The most notable change in the AAP's policy is the recognition that children can tolerate and adapt to exercise in heat as well as similarly fit adults - when adequate hydration is maintained. The previous AAP policy, issued in 2000, suggested that children were less able to tolerate and adapt to heat stress compared to adults, but more recent research has found children and adults have similar physiological responses when exercising under the same conditions.

The revised policy focuses on what factors put kids in danger of exertional heat illness and how adults can modify youth athletic activities to minimize heat illness risk. The policy includes a detailed list of risk factors and possible modifications. But the new statement, unlike the previous one, does not give precise rules about whether games or practices should be canceled if temperatures reach a certain level.

"While coaches should make on-the-field decisions to improve safety for a team or event as a whole, individual participants may require more or less concern based on their health status and conditioning," says statement co-author Michael F. Bergeron, director of the National Institute for Athletic Health & Performance at Sanford USD Medical Center in Sioux Falls, S.D.

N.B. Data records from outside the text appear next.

(* ===== verification/ContextJanitor.v ===== *)
(** * The context janitor (core/context-janitor.ts)

    At a phase transition the janitor replaces the content of failed tool
    results that a later success supersedes, and of large successful results
    whose exact call was repeated, by short tombstones. *)

(* Source aliases:
   CJ = src/packages/coding-agent/src/core/context-janitor.ts *)

From stdpp Require Import gmap.
From S2P Require Import Prelude JsString JsNumber Messages Tokens ImageTtl Jev.
Local Open Scope Z_scope.

(** CJ 25-31 CONTEXT_JANITOR_DEFAULTS. The two defaults [planContextJanitor] reads beside the option. *)
Definition DEFAULT_minFailures : Z := 2.
Definition DEFAULT_activeWindowTurns : Z := 6.
Definition DEFAULT_successDumpMinBytes : Z := 8192.

(** CJ 33-51 ContextJanitorOptions. [lastPruneTurn] is [None] for [-Infinity]. *)
Record ContextJanitorOptions := {
  minTokens : Z; minTurns : Z; turnIndex : Z; lastPruneTurn : option Z;
  minFailures : option Z; activeWindowTurns : option Z; successDumpMinBytes : option Z }.

(** CJ 53-61 ContextJanitorPlan. *)
Record ContextJanitorPlan := {
  plan_messages : list AgentMessage; changed : bool; trajectoriesCompressed : Z;
  successDumpsCompressed : Z; messagesCompressed : Z; estimatedTokensBefore : Z;
  estimatedTokensAfter : Z }.

(** CJ 63-73 uniqueInOrder. *)
Fixpoint uniqueInOrder_loop (values : list jsstr) (seen : list jsstr) : list jsstr :=
  match values with
  | [] => []
  | v :: rest => if bool_decide (v ∈ seen) then uniqueInOrder_loop rest seen
                 else v :: uniqueInOrder_loop rest (v :: seen)
  end.
Definition uniqueInOrder (values : list jsstr) : list jsstr := uniqueInOrder_loop values [].

Definition text_of_part (p : Part) : option jsstr := match p with PText t => Some (text t) | PImage _ => None end.
Definition text_of_assistant_part (p : AssistantPart) : option jsstr :=
  match p with AText t => Some (text t) | _ => None end.
Definition text_of_content (c : Content) : jsstr :=
  match c with CString s => s | CParts ps => join [LF] (omap text_of_part ps) end.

As an example, the policy statement describes a healthy 12-year-old who is fit and overweight football player, who recently recovered from diarrhea and is running wind sprints at the end of the second three-hour workout on the first warm day of preseason football, would be at higher risk even if the temperature was only 85 degrees.

"Athletic directors, coaches, teachers and other adults overseeing children exercising in the heat should make themselves aware of ways to reduce the risk of heat illness, and they should develop an emergency action plan," says Cynthia Devore, co-author of the statement and chairperson of the AAP Council on School Health. "This is especially important [in] high school football."